Today I am hosting Melfka – a writer, a gamer, an artist, a friend, a very creative girl with a great personality. Welcome on this blog! She decided to treat Readers of this blog with a guest review of Spectral, a film produced and distributed on Netflix.
I’m usually on top of the news about new Netflix releases (at least in my range of interest, so anything even remotely fantasy or sci-fi), but I’ve missed information on Spectral, and only stumbled upon the trailer recently. A team of soldiers in a war-torn city in the Eastern Europe, and an enemy they cannot see, let alone defeat, looked quite promising and set my expectations quite high.
Did the movie live up to them?
Let me tell you this way: the difference between Spectral and a brilliant movie is like the difference between someone who can play an instrument and a musician. The first one will read the notes and reproduce the melody, the second one will pour his or her soul in, making the music something more than a collection of sounds.

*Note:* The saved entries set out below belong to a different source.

(** What a run computes, of a state that it reaches. *)
Lemma run_from_reaches start remote moves (P : ConvId → ER.t → bool) :
  match run_from start remote moves with
  | Ret (conv, Some (Ret self)) => P conv self
  | _ => false
  end = true →
  ∃ core conv self, start = Ret core ∧ reachable core {[7 := tt]} self ∧ P conv self = true.
Proof.
  unfold run_from. destruct start as [a| |]; cbn [mbind comp_bind]; [|discriminate..].
  destruct remote as [[conv packets]| |]; cbn [mbind comp_bind]; [|discriminate..].
  destruct (ER.run (moves packets) _) as [[self| |]|] eqn:E; [|discriminate..].
  intros HP. exists a, conv, self. split; [reflexivity|]. split; [|exact HP].
  eapply run_reachable; [|exact E]. constructor.
Qed.

(** A session that is busy both ways locks up its endpoint: a run reaches a
    state from which, by [jam_lasts], no packet is received any more. *)
Fact full_duplex_session_jams :
  ∃ core conv self, narrow_core = Ret core
    ∧ reachable core {[7 := tt]} self ∧ stuck self 0 conv [8]
    ∧ refuses (ER.core self) conv [8] = true.
Proof.
  destruct (run_from_reaches narrow_core (remote_packets sixty_five_writes) until_stuck
    (λ conv self, stuckb self 0 conv [8] && refuses (ER.core self) conv [8]))
    as (a & conv & self & Ha & Hr & Hb); [vm_compute; reflexivity|].
  apply andb_true_iff in Hb as [Hs Href]. exists a, conv, self.
  split_and!; [exact Ha|exact Hr|by apply stuckb_spec|exact Href].
Qed.

(** The peer closes while a writer is blocked, and is gone: at the close deadline
    the poll removes the session and wakes the writer, which offers its bytes
    for a session the core does not have. *)
Fact write_after_removal_panics :
  match run_from narrow_core (remote_packets (λ conv, [SessionClose conv RemoteClosed])) (λ packets,
      until_blocked (take 1 packets)
      ++ ER.Receive (drop 1 packets) 70 :: replicate 5 ER.StepReceiver
      ++ [ER.CheckDeadline 180070; ER.Poll 180070; ER.StepPoller; ER.WakeWriter 0;
          ER.Attempt 0 180071]) with
  | Ret (_, r) => r = Some Panic
  | _ => False
  end.
Proof. vm_compute. reflexivity. Qed.

(** A writer of this run is blocked, and the endpoint has one session. *)
Definition blockedb (self : ER.t) : bool :=
  match ER.attached self with
  | [s] => match Session.writer s with Blocked false bytes => bool_decide (bytes = [8]) | _ => false end
  | _ => false
  end.

Lemma blockedb_spec self : blockedb self = true →
  NoDup (conv_ids self)
  ∧ ∃ s, ER.attached self !! 0%nat = Some s ∧ Session.writer s = Blocked false [8].
Proof.
  unfold blockedb, conv_ids. destruct (ER.attached self) as [|s [|]]; try discriminate.
  destruct (Session.writer s) as [| | |[] b| |] eqn:Hw; try discriminate.
  intros ->%bool_decide_eq_true_1. split; [apply NoDup_singleton|]. by exists s.
Qed.

Lemma no_lost_wakeup_witness :
  ∃ core self s, reachable core {[7 := tt]} self
    ∧ ER.attached self !! 0%nat = Some s ∧ Session.writer s = Blocked false [8]
    ∧ ((∀ now, EC.handle_event (ER.core self) now (SessionWrite (Session.conv_id s) [8]) []
               = Ret (SessionWriteBlocked, ER.core self, []))
       ∨ ∃ m self', ER.do_move m self = Some (Ret self') ∧ woken 0 [8] self'
           ∧ is_Some (ER.do_move (ER.WakeWriter 0) self')).
Proof.
  destruct (run_from_reaches narrow_core (remote_packets (λ _, [])) until_blocked (λ _, blockedb))
    as (a & conv & self & Ha & Hr & Hb); [vm_compute; reflexivity|].
  destruct (blockedb_spec self Hb) as (Hnd & s & Hs & Hw). exists a, self, s.
  split; [exact Hr|]. split; [exact Hs|]. split; [exact Hw|].
  exact (no_lost_wakeup a {[7 := tt]} self 0 s [8] Hr Hnd Hs Hw).
Defined.
(** C31: Every datagram that is no answer to a probe reaches the core under the
    id of its channel.  For any receivers with distinct ids (ids are unique
    within a node by DESIGN.md; main checks it of senders only) and newly made listeners, and in whatever
    order their tasks, the core and the peers act, no task panics; a socket's task goes
    on with every datagram except authentic answers to a probe it sent to that
    peer; what it went on with has entered the channel's queue in order, but for
    one it may hold; what has entered the queue is, in order, what the core
    received under the channel's id followed by what is under way; no queue
    outgrows its bound, and unless nothing is under way some task can move. *)
Theorem datagrams_reach_the_core receivers moves r :
  fresh receivers → Forall imove_ok moves →
  Inbound.run moves (Inbound.new receivers) = Some r →
  ∃ trace self, r = Ret (trace, self) ∧ trace.*1 = moves
    ∧ len (Mpsc.items (Inbound.inbound self)) <= INBOUND_QUEUE
    ∧ (drained self ∨ ∃ m, internal m ∧ is_Some (Inbound.do_move m self))
    ∧ ∀ c id ls, receivers !! c = Some (id, ls) →
        ∃ ch, Inbound.channels self !! c = Some ch
          ∧ len (Mpsc.items (rx_of ch)) <= QUEUE_SIZE
          ∧ omap (enqueued c) trace
            = omap (received id) trace ++ of_id id (labelled (Inbound.inbound self))
              ++ moving ch ++ Mpsc.items (rx_of ch)
          ∧ ∀ s l, ls !! s = Some l →
              ∃ socket, Channel.sockets ch !! s = Some socket
                ∧ arrivals_ok c s l trace
                ∧ omap (heard c s) trace = omap (enqueued_by c s) trace ++ pushing socket.
Proof.
  intros Hfresh Hok Hrun.
  destruct (lanes_run receivers moves [] _ r (proj1 Hfresh) (new_lanes receivers Hfresh) Hok Hrun)
    as (trace & self & -> & Hfst & Hl). cbn [app] in Hl.
  exists trace, self. split; [done|]. split; [done|].
  split; [apply (ls_inbound _ _ _ Hl)|]. split; [by eapply inbound_progress|].
  intros c id ls Hr. pose proof (ls_lanes _ _ _ Hl c) as Hc. rewrite Hr in Hc.
  destruct (Inbound.channels self !! c) as [ch|]; [|done]. cbn in Hc.
  destruct Hc as [_ [_ _ Hlen] Hflow Hso _]. exists ch. split_and!; [done|done|done|].
  intros s l Hls. specialize (Hso s). rewrite Hls in Hso.
  destruct (Channel.sockets ch !! s) as [socket|]; [|done]. exists socket.
  by destruct Hso as [_ Ha Hh].
Qed.

End inbound.

(** ** Concrete runs *)

#[local] Existing Instance toy_keyed.
#[local] Existing Instance toy_keyed_spec.
#[local] Existing Instance toy_order.
#[local] Existing Instance toy_order_spec.

(** A forward channel 1 and a reverse channel 2. *)
Definition demo_plugins : gmap ChannelId (Plugin Z) :=
  {[1 := Forward (ForwardUdp.Build_t 1 [9]); 2 := Reverse (ReverseSender.Build_t (vec 32 3) 1 ∅)]}.

Lemma demo_started : map_Forall (λ _, started) demo_plugins.
Proof.
  apply map_Forall_insert_2; [|apply map_Forall_singleton].
  - by apply (started_forward [100] [9]).
  - by apply (started_reverse [100] (vec 32 3)).
Qed.

(** A packet leaves, one is refused by the socket, one has no path until a peer
    proves that it is there, and one is for no channel. *)
Definition demo_moves : list (Outbound.Move Z) :=
  let send id bytes := Outbound.Send (OTP.Build_t id bytes) in
  [send 1 [10]; send 1 [11]; send 2 [20]; send 2 [21]; send 3 [30];
   Outbound.Turn 1 (Chance.Build_t 1 5 6 true); Outbound.Turn 1 (Chance.Build_t 2 5 6 false);
   Outbound.Turn 2 (Chance.Build_t 3 0 0 true); Outbound.Report 2; Outbound.Report 1;
   Outbound.Datagram 2 0 7 (probe_of (vec 32 3) (vec 16 1)) (vec 16 2) true 4;
   Outbound.TakeFailure; Outbound.Turn 2 (Chance.Build_t 5 0 0 true)].

Lemma demo_moves_ok : Forall (move_ok demo_plugins) demo_moves.
Proof.
  repeat (apply Forall_cons; split; [first [exact I|idtac]|]); [|apply Forall_nil; done].
  split; [reflexivity|]. intros s Hs.
  assert (demo_plugins !! 2 = Some (Reverse (ReverseSender.Build_t (vec 32 3) 1 ∅))) as E
    by reflexivity.
  rewrite E in Hs. injection Hs as <-. cbn. lia.
Qed.

Definition default_out : list (Outbound.Move Z * Outbound.Output Z) * Outbound.t Z :=
  ([], Outbound.new ∅).

(** What a run computes. *)
Definition outcome_of {A} (d : A) (r : option (comp A)) : A :=
  match r with Some (Ret a) => a | _ => d end.

Lemma outcome_of_eq {A} (d : A) r :
  match r with Some (Ret _) => true | _ => false end = true → r = Some (Ret (outcome_of d r)).
Proof. by destruct r as [[]|]. Qed.

Definition demo_out : list (Outbound.Move Z * Outbound.Output Z) * Outbound.t Z :=
  outcome_of default_out (Outbound.run demo_moves (Outbound.new demo_plugins)).

Lemma demo_out_run :
  Outbound.run demo_moves (Outbound.new demo_plugins) = Some (Ret demo_out).
Proof. apply outcome_of_eq. vm_compute. reflexivity. Qed.

(** What the run shows. *)
Definition shown_out (o : list (Outbound.Move Z * Outbound.Output Z) * Outbound.t Z) : Prop :=
  omap (handled 1) o.1 = [SentTo 0 9 [10]; SendFailed [11]]
  ∧ omap (handled 2) o.1 = [SendFailed [20]; SentTo 0 7 [21]]
  ∧ omap (noticed 2) o.1 = [[20]]
  ∧ of_id 1 (Mpsc.items (Outbound.failures o.2)) = [[11]].

Lemma demo_out_shown : shown_out demo_out.
Proof. by vm_compute. Qed.

Lemma channels_lose_nothing_witness :
  ∃ o, Outbound.run demo_moves (Outbound.new demo_plugins) = Some (Ret o)
    ∧ behaves 2 (Reverse (ReverseSender.Build_t (vec 32 3) 1 ∅)) o.1 ∧ shown_out o.
Proof.
  destruct (channels_lose_nothing demo_plugins demo_moves (Ret demo_out))
    as (trace & self & Heq & _ & _ & _ & Hch).
  - exact demo_started.
  - exact demo_moves_ok.
  - repeat (constructor; [|cbn; repeat (constructor; [lia|]); constructor]). constructor.
  - exact demo_out_run.
  - apply Ret_inj in Heq. exists demo_out. split; [exact demo_out_run|].
    split; [|exact demo_out_shown]. rewrite Heq.
    exact (proj1 (Hch 2 (Reverse (ReverseSender.Build_t (vec 32 3) 1 ∅)) eq_refl)).
Defined.

(** A plain channel 1 with two sockets and a challenging channel 2. *)
Definition demo_receivers : list (ChannelId * list (Listener Z)) :=
  [(1, [Plain; Plain]); (2, [Challenging (ReverseReceiver.Build_t (vec 32 3) [9] ∅)])].

Lemma demo_fresh : fresh demo_receivers.
Proof.
  split; [apply NoDup_cons; split; [set_solver|apply NoDup_singleton]|].
  repeat constructor. by apply (fresh_challenging [9] (vec 32 3)).
Qed.

(** Two sockets of a channel in turn, a probe, its answer, a copy of the answer,
    and a socket that fails. *)
Definition demo_imoves : list (Inbound.Move Z) :=
  let answer := response_of (vec 32 3) (vec 16 0) (vec 16 5) in
  [Inbound.Arrive 0 0 70 [1]; Inbound.Arrive 0 1 71 [2]; Inbound.Push 0 1; Inbound.Push 0 0;
   Inbound.Take 0; Inbound.Merge 0; Inbound.Tick 1 0 (λ _, vec 16 0); Inbound.Arrive 1 0 9 answer;
   Inbound.Arrive 1 0 9 answer; Inbound.Push 1 0; Inbound.Take 1; Inbound.Merge 1;
   Inbound.SocketError 1 0; Inbound.Finish 1; Inbound.Receive; Inbound.Take 0].

Definition default_in : list (Inbound.Move Z * Inbound.Output Z) * Inbound.t Z :=
  ([], Inbound.new []).

Definition demo_in : list (Inbound.Move Z * Inbound.Output Z) * Inbound.t Z :=
  outcome_of default_in (Inbound.run demo_imoves (Inbound.new demo_receivers)).

Lemma demo_in_run : Inbound.run demo_imoves (Inbound.new demo_receivers) = Some (Ret demo_in).
Proof. apply outcome_of_eq. vm_compute. reflexivity. Qed.

Definition shown_in (o : list (Inbound.Move Z * Inbound.Output Z) * Inbound.t Z) : Prop :=
  let answer := response_of (vec 32 3) (vec 16 0) (vec 16 5) in
  omap (enqueued 0) o.1 = [[2]; [1]] ∧ omap (received 1) o.1 = [[2]]
  ∧ omap (heard 1 0) o.1 = [answer] ∧ of_id 2 (labelled (Inbound.inbound o.2)) = [answer].

Lemma demo_in_shown : shown_in demo_in.
Proof. by vm_compute. Qed.

Lemma datagrams_reach_the_core_witness :
  ∃ o, Inbound.run demo_imoves (Inbound.new demo_receivers) = Some (Ret o)
    ∧ (drained o.2 ∨ ∃ m, internal m ∧ is_Some (Inbound.do_move m o.2)) ∧ shown_in o.
Proof.
  destruct (datagrams_reach_the_core demo_receivers demo_imoves (Ret demo_in))
    as (trace & self & Heq & _ & _ & Hprog & _).
  - exact demo_fresh.
  - repeat constructor.
  - exact demo_in_run.
  - apply Ret_inj in Heq. exists demo_in. split; [exact demo_in_run|].
    split; [|exact demo_in_shown]. rewrite Heq. exact Hprog.
Defined.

That’s what Spectral ends up being: a correct movie with few interesting ideas that fails to engage its audience deeper. Everything seems good enough in it: the story, the setting, even the plot twists, but at the same time it feels like the movie’s been done “by the book”, by ticking off points on the “how to make a movie” list.
In mood and theme, Spectral feels a follower of Aliens and the animated movie Final Fantasy: Spirits Within. From the first one it borrows the theme of a badass team facing an enemy more powerful than them, and from the other–the idea for the enemy. Even though the origin of creatures in Spectral is different than that of spirits in Final Fantasy, they seem similar in the way they kill and move through walls.
So, with such two great inspirations, what went wrong with Spectral?
First, not enough characterization. After having watched the movie twice (well, one and a half times: we had to pause one evening, so the next time we’ve just started over), I don’t remember a single name. I tagged the main character as “the scientist,” and the only female character as “the CIA chick,”. The rest became “the squad”, and sadly, I can hardly recall their faces now. Yes, with so many characters onscreen, it’s hard to give them all enough time to make the viewer care about them.
Still, if you’ve ever watched Aliens, you probably remember Vasquez.
Hudson: Hey, Vasquez, have you ever been mistaken for a man?
Vasquez: No, have you?
Two lines, less than half a minute exchange, but it instantly shows that Hudson is the joker in the team, and Vasquez is a real badass.
Spectral doesn’t offer many witty one-liners or exchanges, instead offering some bland exchanges between the scientist and the team-leader-who-dies (oops, sorry, spoiler!), and no personality really shines through. The same goes for acting: it’s not bad, but it’s bland… though it might be the result of the unemotional script, not the actors.
Second issue is a lack of deeper theme. While Final Fantasy: Spirits Within addressed such things as ecology and reincarnation, making the stakes both personal and affecting the world, Spectral doesn’t offer much of a deeper thought. Not even the over-used ponderings on war and cruelty or on death, so while the action in the movie was entertaining, the movie failed to keep me at the edge of my seat, like Aliens or Final Fantasy did.
Stakes are not there either, and while in Spirits Within you have a clear understanding what’s going to happen if the characters fail (or make the “wrong” choice), there’s nothing in Spectral that creates the tension or feeling of a threat. Both Aliens and Final Fantasy had kept me at the edge of my seat with my eyes glued to the screen, while I felt quite unemotional about the events in Spectral. Even the issue of the creatures spreading all over the world is addressed in the movie in a such way, that if feels no more threatening than a toddler with a rubber duck.
With all that said, I admit that I quite enjoyed watching the movie, and I even forgave it some of the plot slips. The idea itself, though similar to Spirits Within, is interesting enough, and the visuals are great. The whole movie is kept in muted grays, set in a crude post-communistic city in the heart of Moldava, and the only saturated elements seem to be the spectral creatures, which really sets the right mood, even though no single scene takes place in the dark. Special effects are good, but used sparingly enough to not be one of those “nothing except CGI” movies.
Is it worth watching? If you have a free evening, sure! With the right amount of popcorn, crafting, and matching expectations, it’s a decent entertainment. If you value your time or prefer more sophisticated cinematographic creations, you’re better off giving this one a pass.